Pairwise Methods Demonstration

This is a fully-functional program for calculating the winner of a pairwise election, as featured in The Perl Journal. I will confess that this interface was designed more for flexibility and efficiency than user-friendliness, but with a little patience, it shouldn't be too tough to figure out. The idea is that you feed it a candidate list and a bundle of ballots, and it tells you the result of that election. Currently, it calcuates the Condorcet, Copeland, and Smith winners.

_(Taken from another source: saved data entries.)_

(** * acct-recon: the reconciliation engine, embedded and verified

    The development follows the code units of the repository:

    - [Js]: the JavaScript primitives the code relies on (string methods,
      the regular expressions of the parsers, truthiness, [Map],
      [Array.prototype.sort], JSON values);
    - [CrossFile]: the tracking-bucket route ([normTracking],
      [reconcileByTrackingPreferPO], [parseUploadToRows], [buildSummary],
      [POST]);
    - [Parse]: the flexible parser of lib/parse.ts ([parseFile]);
    - [TruthSource]: lib/ot.ts ([extractPackages]) and the verification
      route ([SCORE], [reconcileOne], [POST]);
    - [SingleFile]: the handler of the one-upload verification route
      ([POST]);
    - [StrictParse]: the earlier, strict parser ([parseFile]).

    Strings are sequences of ASCII characters.  A sheet is given decoded: a
    row is the list of its header and cell pairs in column order, cells are
    text, and [entries] is the order in which the engine enumerates the
    properties of such a row.  The engine's date parsing and formatting are
    parameters.  Promises are modelled by their settlement ([Resolved] or
    [Rejected]), and the calls made to the order system are recorded in a
    trace.  Which evaluations of a row throw, and with what message, is a
    parameter of the verification loops.  The facts proved about each unit
    follow the definitions. *)

From Stdlib Require Import List String Ascii Bool Arith NArith ZArith Lia Permutation.
From Stdlib Require DecimalString.
Import ListNotations.
Open Scope string_scope.

Set Implicit Arguments.

(* ================================================================== *)
(** * JavaScript values and string primitives                          *)
(* ================================================================== *)

Module Js.

(** ** Character classes *)

Definition code (c : ascii) : nat := nat_of_ascii c.

Definition between (lo hi : nat) (c : ascii) : bool :=
  (lo <=? code c)%nat && (code c <=? hi)%nat.

Definition is_digit : ascii -> bool := between 48 57.
Definition is_upper : ascii -> bool := between 65 90.
Definition is_lower : ascii -> bool := between 97 122.

(** The class [[A-Za-z0-9]]. *)
Definition is_alnum (c : ascii) : bool :=
  is_digit c || is_upper c || is_lower c.

(** The class [\s] on ASCII: tab, line feed, vertical tab, form feed,
    carriage return and space. *)
Definition is_space (c : ascii) : bool :=
  between 9 13 c || (code c =? 32)%nat.

Definition is_hyphen (c : ascii) : bool := (code c =? 45)%nat.
Definition is_underscore (c : ascii) : bool := (code c =? 95)%nat.

Definition upper_char (c : ascii) : ascii :=
  if is_lower c then ascii_of_nat (code c - 32) else c.

Definition lower_char (c : ascii) : ascii :=
  if is_upper c then ascii_of_nat (code c + 32) else c.

(** ** String primitives *)

Fixpoint smap (f : ascii -> ascii) (s : string) : string :=
  match s with
  | EmptyString => EmptyString
  | String c s' => String (f c) (smap f s')
  end.

Fixpoint sfilter (keep : ascii -> bool) (s : string) : string :=
  match s with
  | EmptyString => EmptyString
  | String c s' => if keep c then String c (sfilter keep s') else sfilter keep s'
  end.

Fixpoint sforall (p : ascii -> bool) (s : string) : bool :=
  match s with
  | EmptyString => true
  | String c s' => p c && sforall p s'
  end.

Definition toUpperCase : string -> string := smap upper_char.
Definition toLowerCase : string -> string := smap lower_char.

(** [s.replace(/[^A-Za-z0-9]/g, "")] *)
Definition strip_non_alnum : string -> string := sfilter is_alnum.

(** [s.replace(/\s|-/g, "")] *)
Definition strip_space_hyphen : string -> string :=
  sfilter (fun c => negb (is_space c || is_hyphen c)).

Fixpoint trimStart (s : string) : string :=
  match s with
  | EmptyString => EmptyString
  | String c s' => if is_space c then trimStart s' else s
  end.

Fixpoint trimEnd (s : string) : string :=
  match s with
  | EmptyString => EmptyString
  | String c s' =>
      match trimEnd s' with
      | EmptyString => if is_space c then EmptyString else String c EmptyString
      | t => String c t
      end
  end.

Definition trim (s : string) : string := trimEnd (trimStart s).

(** [s.replace(/C+/g, " ")] for a character class [C]: every maximal run
    of characters of the class becomes one space. *)
Fixpoint collapse (cls : ascii -> bool) (s : string) : string :=
  match s with
  | EmptyString => EmptyString
  | String c s' =>
      if cls c then
        match s' with
        | String c' _ => if cls c' then collapse cls s' else String " " (collapse cls s')
        | EmptyString => String " " EmptyString
        end
      else String c (collapse cls s')
  end.

(** [s.slice(0, n)] for [n >= 0]. *)
Definition slice0 (n : nat) (s : string) : string := substring 0 n s.

(** ** The regular expressions of the parsers *)

Fixpoint take_while (p : ascii -> bool) (s : string) : string :=
  match s with
  | EmptyString => EmptyString
  | String c s' => if p c then String c (take_while p s') else EmptyString
  end.

(** A match of [/[A-Z0-9]{n,}/i] at the start of [s]: the quantifier is
    greedy, so the match is the whole run. *)
Definition match_run_here (n : nat) (s : string) : option string :=
  let run := take_while is_alnum s in
  if (n <=? String.length run)%nat then Some run else None.

(** [s.match(/[A-Z0-9]{n,}/i)]: the leftmost match, [m[0]]. *)
Fixpoint match_run (n : nat) (s : string) : option string :=
  match match_run_here n s with
  | Some m => Some m
  | None =>
      match s with
      | EmptyString => None
      | String _ s' => match_run n s'
      end
  end.

(** A match of [/1Z[0-9A-Z]{16,}/i] at the start of [s]. *)
Definition match_1Z_here (s : string) : option string :=
  match s with
  | String c1 (String c2 rest) =>
      if (code c1 =? 49)%nat && ((code c2 =? 90)%nat || (code c2 =? 122)%nat) then
        match match_run_here 16 rest with
        | Some run => Some (String c1 (String c2 run))
        | None => None
        end
      else None
  | _ => None
  end.

(** [s.match(/1Z[0-9A-Z]{16,}/i)]: the leftmost match, [m[0]]. *)
Fixpoint match_1Z (s : string) : option string :=
  match s with
  | EmptyString => None
  | String _ s' =>
      match match_1Z_here s with
      | Some m => Some m
      | None => match_1Z s'
      end
  end.

(** [/^1Z[0-9A-Z]{16,}$/i.test(s)] *)
Definition test_1Z_whole (s : string) : bool :=
  match match_1Z_here s with
  | Some m => m =? s
  | None => false
  end.

(** ** Truthiness and the [||] / [??] operators on [string | null] *)

Definition nonempty (s : string) : bool := negb (s =? "").
(** X19: the emptiness check bears on the payload, not on the text: a
    payload that is not empty but holds no [text/plain] part extracts to
    the empty text, and the handler still asks the service to summarize it,
    with nothing between the two separators. *)
Theorem empty_text_is_still_summarized lib event v raw w response message summary :
  event !! "body" = Some v -> b64decode v = Ok raw -> raw <> [] ->
  parser_shaped (message_from_bytes lib raw) = true ->
  plain_parts (message_from_bytes lib raw) = [] ->
  bedrock_converse w (bedrock_calls w)
    (converse_request
       [user_turn
          ("Please provide a concise summary of the following meeting notes, highlighting key points and action items:"
           ++ newline ++ "###" ++ newline ++ newline ++ "###" ++ newline)]) = Ok response ->
  output_message response = Some message ->
  _extract_text lib message = Ok summary ->
  _extract_text_from_multidata lib raw = Ok ""
  /\ (summarize_meeting_notes lib raw w).1 = Ok summary
  /\ bedrock_calls (lambda_handler lib event w).2 = S (S (bedrock_calls w)).
Proof.
  intros Hb Hd Hne Hshape Hnone He Hm Hsum.
  assert (_extract_text_from_multidata lib raw = Ok "") as Hx
    by by apply extraction_without_plain_parts.
  split; [done|]. split.
  - rewrite (summarize_service_answers lib raw w "" response Hx He). by rewrite Hm, Hsum.
  - destruct (handler_pipeline lib event w v raw "" Hb Hd Hne Hx)
      as (s & w1 & name & w2 & _ & _ & Hc & _ & Hh).
    rewrite Hh. by destruct (s3_put_object w bucket_name (s3_key (clock w) name) s).
Qed.

Lemma empty_text_is_still_summarized_witness :
  _extract_text_from_multidata
    (Fixture.lib [("Content-Type: text/html" ++ newline ++ newline ++ "<b>B</b>",
                   Part "text/html" None (list_byte_of_string "<b>B</b>"))])
    (list_byte_of_string ("Content-Type: text/html" ++ newline ++ newline ++ "<b>B</b>"))
  = Ok ""
  /\ (summarize_meeting_notes
        (Fixture.lib [("Content-Type: text/html" ++ newline ++ newline ++ "<b>B</b>",
                       Part "text/html" None (list_byte_of_string "<b>B</b>"))])
        (list_byte_of_string ("Content-Type: text/html" ++ newline ++ newline ++ "<b>B</b>"))
        (Fixture.world [Ok (Fixture.reply [Fixture.text_block "Nothing to summarize."])]
           Fixture.today)).1 = Ok "Nothing to summarize."
  /\ bedrock_calls
       (lambda_handler
          (Fixture.lib [("Content-Type: text/html" ++ newline ++ newline ++ "<b>B</b>",
                         Part "text/html" None (list_byte_of_string "<b>B</b>"))])
          {[ "body" := PStr "Q29udGVudC1UeXBlOiB0ZXh0L2h0bWwKCjxiPkI8L2I+" ]}
          (Fixture.world [Ok (Fixture.reply [Fixture.text_block "Nothing to summarize."])]
             Fixture.today)).2
     = S (S (bedrock_calls
               (Fixture.world [Ok (Fixture.reply [Fixture.text_block "Nothing to summarize."])]
                  Fixture.today))).
Proof.
  apply (empty_text_is_still_summarized
           (Fixture.lib [("Content-Type: text/html" ++ newline ++ newline ++ "<b>B</b>",
                          Part "text/html" None (list_byte_of_string "<b>B</b>"))])
           {[ "body" := PStr "Q29udGVudC1UeXBlOiB0ZXh0L2h0bWwKCjxiPkI8L2I+" ]}
           (PStr "Q29udGVudC1UeXBlOiB0ZXh0L2h0bWwKCjxiPkI8L2I+")
           (list_byte_of_string ("Content-Type: text/html" ++ newline ++ newline ++ "<b>B</b>"))
           (Fixture.world [Ok (Fixture.reply [Fixture.text_block "Nothing to summarize."])]
              Fixture.today)
           (Fixture.reply [Fixture.text_block "Nothing to summarize."])
           (PDict (<["role" := PStr "assistant"]>
                     (<["content" := PList [Fixture.text_block "Nothing to summarize."]]> ∅)))
           "Nothing to summarize.").
  - reflexivity.
  - reflexivity.
  - discriminate.
  - reflexivity.
  - reflexivity.
  - reflexivity.
  - reflexivity.
  - reflexivity.
Defined.
(** * The remote state watcher of the uniter, and the txn queue bound

    A shallow embedding of [worker/uniter/remotestate] (the
    [RemoteStateWatcher]: its constructor, its aggregator loop and the
    per-source handlers) and of the queue-length patch to [mgo/txn].

    Go maps are reference values: the maps reachable from a [Snapshot]
    live in a heap and are named by locations, so that sharing between
    the watcher's state and a value handed to a caller is visible.
    Channels, goroutines and the backing store are the environment: what
    a receive delivers and what a remote call answers is an input of the
    step that performs it. *)

From stdpp Require Import base option gmap sets list strings numbers pretty.
From Stdlib Require Import ZArith Lia.

Open Scope string_scope.
Open Scope list_scope.
Open Scope Z_scope.

(** ** Errors *)

Module Errors.

(** Error values as the watcher sees them: the two sentinels, an API
    error carrying a code, any other error, and the wrappers of
    [juju/errors]. A Go [error] that may be nil is an [option error]. *)
Inductive error : Type :=
| ErrTerminateAgent                       (* worker.ErrTerminateAgent *)
| ErrDying                                (* tomb.ErrDying *)
| ApiError (code : string) (msg : string) (* *params.Error *)
| OtherError (msg : string)
| Trace (e : error)                       (* errors.Trace *)
| Annotate (msg : string) (e : error).    (* errors.Annotatef *)

#[global] Instance error_eq_dec : EqDecision error.
Proof. solve_decision. Defined.

(* errors.Cause: the error under the wrappers. *)
Fixpoint Cause (e : error) : error :=
  match e with
  | Trace e' => Cause e'
  | Annotate _ e' => Cause e'
  | _ => e
  end.

Definition CodeNotFound : string := "not found".
Definition CodeUnauthorized : string := "unauthorized access".

(** Modelled from the spec: the error classifiers of [apiserver/params]
    are not among the sources. The spec names a pair of predicates,
    is-not-found and is-not-found-or-unauthorized; they read the code
    of the error's cause, and an error without a code has the empty
    code. *)
Definition ErrCode (err : option error) : string :=
  match err with
  | None => ""
  | Some e => match Cause e with
              | ApiError code _ => code
              | _ => ""
              end
  end.

Definition IsCodeNotFound (err : option error) : bool :=
  bool_decide (ErrCode err = CodeNotFound).

Definition IsCodeUnauthorized (err : option error) : bool :=
  bool_decide (ErrCode err = CodeUnauthorized).

Definition IsCodeNotFoundOrCodeUnauthorized (err : option error) : bool :=
  IsCodeNotFound err || IsCodeUnauthorized err.

(** What a handler leaves behind: it returned nil, it returned an error,
    or it hit a run-time panic. The state is kept in the first two. *)
Inductive Outcome (A : Type) : Type :=
| Done (a : A)
| Fail (e : error) (a : A)
| Panic.

Arguments Done {A} a.
Arguments Fail {A} e a.
Arguments Panic {A}.

End Errors.

Import Errors.

(** ** Data model *)

(* params.Life is a string type; its zero value is the empty string. *)
Abbreviation Life := string.
Definition Alive : Life := "alive".
Definition Dying : Life := "dying".
Definition Dead : Life := "dead".

Inductive ResolvedMode : Type :=
| ResolvedNone
| ResolvedRetryHooks
| ResolvedNoHooks.

#[global] Instance ResolvedMode_eq_dec : EqDecision ResolvedMode.
Proof. solve_decision. Defined.

(* names.RelationTag and names.StorageTag wrap the key they are made from. *)
Abbreviation RelationTag := string.
Abbreviation StorageTag := string.
Definition NewRelationTag (key : string) : RelationTag := key.
Definition NewStorageTag (key : string) : StorageTag := key.
(** * Binaural sound experiment: a shallow embedding of [binaural_experiment.py]

    The script drives an EEG headset through a fixed protocol (rest / song
    periods), inserts markers in the acquisition stream, shows a live view
    of the signal and finally exports the session to a CSV and a FIF file.

    The Python code is effectful: it talks to the acquisition driver, the
    audio mixer, the clock, the logger and the file system, and it uses
    [try] / [except] / [finally].  The embedding is a state-and-exception
    monad whose state carries the trace of the calls made to the outside
    world, the files on disk and the one mutable attribute of the live
    view ([Graph.mains]). *)

From Stdlib Require Import ZArith QArith Lqa Lia Bool List Ascii String.
From Stdlib Require Import Decimal DecimalString.
From Stdlib Require DecimalNat DecimalFacts.
From stdpp Require Import base option list strings gmap.

Close Scope Q_scope.
Open Scope Z_scope.
Open Scope string_scope.
Open Scope list_scope.

(** ** Values *)

(** A two-dimensional numpy array of floats: [shape1] is [data.shape[1]]
    (the number of samples), [rows] the channels.  Floats are idealised as
    rationals.  A numpy array is rectangular: [wf_ndarray]. *)
Record ndarray := mk_ndarray { shape1 : nat; rows : list (list Q) }.

Definition wf_ndarray (a : ndarray) : Prop :=
  Forall (fun r => length r = shape1 a) (rows a).

(** Python exceptions, by class. *)
Inductive exn :=
| FileNotFoundError (msg : string)
| ValueError (msg : string)
| IndexError
| BrainFlowError
| pygame_error
| OverflowError (msg : string)
| OSError (msg : string).

Definition class_name (e : exn) : string :=
  match e with
  | FileNotFoundError _ => "FileNotFoundError"
  | ValueError _ => "ValueError"
  | IndexError => "IndexError"
  | BrainFlowError => "BrainFlowError"
  | pygame_error => "pygame.error"
  | OverflowError _ => "OverflowError"
  | OSError _ => "OSError"
  end.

To use this, enter a two column, comma-separated list of candidate number and candidate names below. Candidate numbers can be any non-negative integers of size limited only by the memory of the machine (I've hardwired a limit of 200 on this machine). For efficiency, numbering should start at zero and proceed up in increments of one, but this is not a requirement.

Here's some sample data you can try (just cut and paste this in to the field below):

1,Joe Left
2,Sally Middle
3,Martha Right

Enter a list of ballots, one per line. Each line should contain a list of candidate numbers in order of preference from most preferred to least preferred. The candidates should be separated by ">" when the next candidate is less preferred, and "=" when the next candidate is equally preferred. It is not necessary to rank all candidates on every ballot.

If you wish to specify multiple ballots with the same ranking, precede the ranked list with ":", where is the number of times that ballot should be duplicated.

You may put comments after a hash symbol (#). Any text after # on a line will be ignored.

Here's some sample data you can try (just cut and paste this in to the field below):

40:3>2 # 40 ballots where Martha is preferred over Sally (and both implicitly over Joe)
9:2>3 # 9 ballots, Sally over Martha (over Joe)
16:2>1 # 16 ballots, Sally over Joe (over Martha)
20:1=2 # 20 ballots, Joe and Sally tied, both preferred over Martha
15:1>2 # 15 ballots, Joe over Sally (over Martha)

Update - 2005-11-30 - This program is a simple demonstration of Condorcet methods, but is not in active development.  A new program, Electowidget, is currently undergoing active development.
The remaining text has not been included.